(* ===== verification/RingBufferProps.v ===== *)
(** * Properties of the ring buffer test *)
From S2P Require Import Prelude RingBuffer.
Local Open Scope Z_scope.

Section ring.
Context {W : Type} `{!Kym W}.

Lemma wp_kcall {A} (f : W → A * W) Q E w :
  (∀ a w', f w = (a, w') → Q a w') → wp (kcall f) Q E w.
Proof. intros Hf. unfold wp, kcall. destruct (f w) eqn:Hw. by apply Hf. Qed.

Lemma wp_rcall {A} (f : W → A * W) Q E s :
  (∀ a w', f (rc_env s) = (a, w') → Q a (RingClient w' (posted s))) → wp (rcall f) Q E s.
Proof. intros Hf. unfold wp, rcall. destruct (f (rc_env s)) eqn:Hw. by apply Hf. Qed.

(** A loop posts the same write every time, and all of them unless one is refused. *)
Lemma write_loop_posts n i lkey send raddr rkey s E :
  wp (write_loop n i lkey send raddr rkey) (λ b s', ∃ m,
    posted s' = (posted s ++ replicate m (raddr, msg_size, rkey))%list ∧
    (b = true → m = n)) E s.
Proof.
  revert i s. induction n as [|n IH]; intros i s; simpl.
  { apply wp_ret. exists O. by rewrite app_nil_r. }
  apply wp_bind, wp_rcall. intros ok w1 _. apply wp_seq, wp_modify. simpl.
  destruct ok; simpl; [|apply wp_ret; by exists 1%nat].
  apply wp_bind, wp_rcall. intros b w2 _. eapply wp_weaken; [apply IH|]. simpl.
  intros b' s' (m & -> & Hm). exists (S m). rewrite <-app_assoc. split; [done|].
  intros Hb. by rewrite (Hm Hb).
Qed.

(** The two writes of the client, from what it has been told: their addresses are computed
    in 64 bits. *)
Definition mid_write (ci : cinfo) : Z * Z * Z :=
  (u64 (magic_addr ci + ring_size / 2), msg_size, magic_key ci).

Definition edge_write (ci : cinfo) : Z * Z * Z :=
  (u64 (magic_addr ci + ring_size - msg_size / 2), msg_size, magic_key ci).

(** Where the writes are when the ring, mapped twice, fits the address space. *)
Lemma writes_inside ci : 0 ≤ magic_addr ci → magic_addr ci + 2 * ring_size ≤ 2 ^ 64 →
  let start := magic_addr ci in
  (start ≤ (mid_write ci).1.1 ∧ (mid_write ci).1.1 + msg_size ≤ start + ring_size) ∧
  (start ≤ (edge_write ci).1.1 < start + ring_size ∧
   start + ring_size < (edge_write ci).1.1 + msg_size ≤ start + 2 * ring_size).
Proof.
  unfold mid_write, edge_write. change (ring_size / 2) with 2097152.
  change (msg_size / 2) with 32. change ring_size with 4194304. change msg_size with 64.
  intros Ha Hb. cbn [fst snd]. rewrite !u64_small by lia. lia.
Qed.

(** Every run of the client returns 0 or 1; what it posts is a number of writes of the
    first kind and then a number of the second, as many as there are rounds when
    it returns 0. *)
Lemma client_posts w ci :
  connection_info (kym_dial ring_ip client_port w).2 = ci →
  (∀ a w', is_Some (reg_mr a msg_size false w').1) →
  wp ring_client_main (λ r s', (r = 0 ∨ r = 1) ∧ ∃ m n,
      posted s' = (replicate m (mid_write ci) ++ replicate n (edge_write ci))%list ∧
      (n = O ∨ m = Z.to_nat rounds) ∧
      (r = 0 → m = Z.to_nat rounds ∧ n = Z.to_nat rounds))
    (λ _ _, False) (RingClient w []).
Proof.
  intros Hci Hmr. unfold ring_client_main. generalize (Z.to_nat rounds). intros N.
  apply wp_bind, wp_rcall. simpl. intros ok w1 Hd.
  assert (connection_info w1 = ci) as Hw1 by (by rewrite Hd in Hci).
  destruct ok; [|apply wp_ret; split; [by right|]; exists O, O; naive_solver]. simpl.
  apply wp_bind, wp_get. cbv zeta. simpl. rewrite Hw1.
  apply wp_bind, wp_rcall. intros send w2 _.
  apply wp_bind, wp_rcall. intros mr w3 Hr. simpl in Hr.
  destruct (Hmr send w2) as [[h k] Hk]. rewrite Hr in Hk. simpl in Hk. subst mr.
  apply wp_bind. eapply wp_of_option; [done|]. simpl.
  change (u64 (magic_addr ci + 2 * 1024 * 1024)) with (mid_write ci).1.1.
  change (u64 (magic_addr ci + 4 * 1024 * 1024 - 32)) with (edge_write ci).1.1.
  apply wp_bind. eapply wp_weaken; [apply write_loop_posts|]. simpl.
  intros b s3 (m & Hm & Hmb).
  destruct b; [|apply wp_ret; split; [by right|]; exists m, O; rewrite app_nil_r; naive_solver].
  simpl. specialize (Hmb eq_refl) as ->.
  apply wp_bind. eapply wp_weaken; [apply write_loop_posts|]. simpl.
  intros b s4 (n & Hn & Hnb). rewrite Hm in Hn.
  destruct b; [|apply wp_ret; split; [by right|]; exists N, n; naive_solver]. simpl.
  apply wp_bind, wp_rcall. intros ok w5 _.
  destruct ok; [|apply wp_ret; split; [by right|]; exists N, n; naive_solver]. simpl.
  apply wp_bind, wp_rcall. intros b w6 _. apply wp_bind, wp_rcall. intros c w7 _.
  destruct c; apply wp_ret; (split; [by (left + right)|]; exists N, n; naive_solver).
Qed.

(** (C32) The client of the ring buffer test, whatever it is told when it connects: if it
    can register its message it ends with 0 or 1, and all it has asked to be posted, at
    whatever point it stops, is a number of writes to the middle of the ring followed by a number
    across the ring's end, none of the second before all of the first, and a million of both
    when it returns 0.  Every one of them uses the key it has been told; and when the ring,
    mapped twice, fits the address space, none leaves the two mappings, those that cross
    the end of the first included. *)
Theorem ring_client_posts (w : W) :
  (∀ a w', is_Some (reg_mr a msg_size false w').1) →
  let ci := connection_info (kym_dial ring_ip client_port w).2 in
  wp ring_client_main (λ r s', (r = 0 ∨ r = 1) ∧
      (∃ m n, posted s' = (replicate m (mid_write ci) ++ replicate n (edge_write ci))%list ∧
        (n = O ∨ m = Z.to_nat rounds) ∧
        (r = 0 → m = Z.to_nat rounds ∧ n = Z.to_nat rounds)) ∧
      (0 ≤ magic_addr ci → magic_addr ci + 2 * ring_size ≤ 2 ^ 64 →
       ∀ a len k, (a, len, k) ∈ posted s' → k = magic_key ci ∧
         magic_addr ci ≤ a ∧ a + len ≤ magic_addr ci + 2 * ring_size))
    (λ _ _, False) (RingClient w []).
Proof.
  intros Hmr ci. eapply wp_weaken; [by apply (client_posts w ci eq_refl)|].
  clearbody ci. assert (0 < ring_size) as Hpos by done.
  intros r s' (Hr & m & n & Hp & Hn & H0). split; [exact Hr|]. split; [by exists m, n|].
  intros Ha Hb a len k. rewrite Hp. destruct (writes_inside ci Ha Hb) as [Hm He].
  intros [[Hx _]%elem_of_replicate|[Hx _]%elem_of_replicate]%elem_of_app;
    injection Hx as -> -> ->; cbn [mid_write edge_write fst snd] in *; (split; [done|lia]).
Qed.
End ring.

(** ** A library in memory *)
Module RingDemo.

(** The next free address. *)
Record env := Env { brk : Z }.

Definition demo_ci : cinfo := Cinfo 7 4096.

#[global] Instance demo_kym : Kym env := {
  kym_listen _ _ w := (true, w);
  kym_dial _ _ w := (true, w);
  magic_buffer n w := (Some (brk w), Env (brk w + 2 * n));
  free_magic_buffer _ _ w := w;
  kym_malloc n w := (brk w, Env (brk w + n));
  kym_free _ w := w;
  reg_mr a n _ w := (Some (a, a), w);
  dereg_mr _ w := w;
  kym_accept _ w := (true, w);
  connection_info _ := demo_ci;
  post_recv _ _ _ _ w := (true, w);
  poll_recv w := (true, w);
  post_write _ _ _ _ _ _ w := (true, w);
  poll_send w := (true, w);
  post_immediate _ _ w := (true, w);
  close_endpoint w := (true, w);
  close_listener w := (true, w);
}.

Definition demo_env : env := Env 4096.
End RingDemo.

(** A client that is told of a ring at 4096. *)
Lemma ring_client_posts_witness :
  wp ring_client_main (λ r s', (r = 0 ∨ r = 1) ∧
      (∃ m n, posted s' = (replicate m (2101248, 64, 7) ++ replicate n (4198368, 64, 7))%list ∧
        (n = O ∨ m = Z.to_nat rounds) ∧
        (r = 0 → m = Z.to_nat rounds ∧ n = Z.to_nat rounds)) ∧
      ∀ a len k, (a, len, k) ∈ posted s' → k = 7 ∧ 4096 ≤ a ∧ a + len ≤ 4096 + 2 * ring_size)
    (λ _ _, False) (RingClient RingDemo.demo_env []).
Proof.
  eapply wp_weaken.
  - apply (ring_client_posts RingDemo.demo_env). intros a w'. by eexists.
  - intros r s' (Hr & Hp & Hin). split; [exact Hr|]. split; [exact Hp|].
    apply Hin; discriminate.
Defined.

(** The client dials a port that the server does not listen on. *)
Lemma ring_ports_differ : client_port ≠ server_port.
Proof. done. Qed.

▶ Your task
Check each line of the listing above. Copy the ones with the word "number".

▶ Your solution
(** Every run of the client returns 0 or 1; what it posts is a number of writes of the
    first kind and then a number of the second, as many as there are rounds when
    whatever point it stops, is a number of writes to the middle of the ring followed by a number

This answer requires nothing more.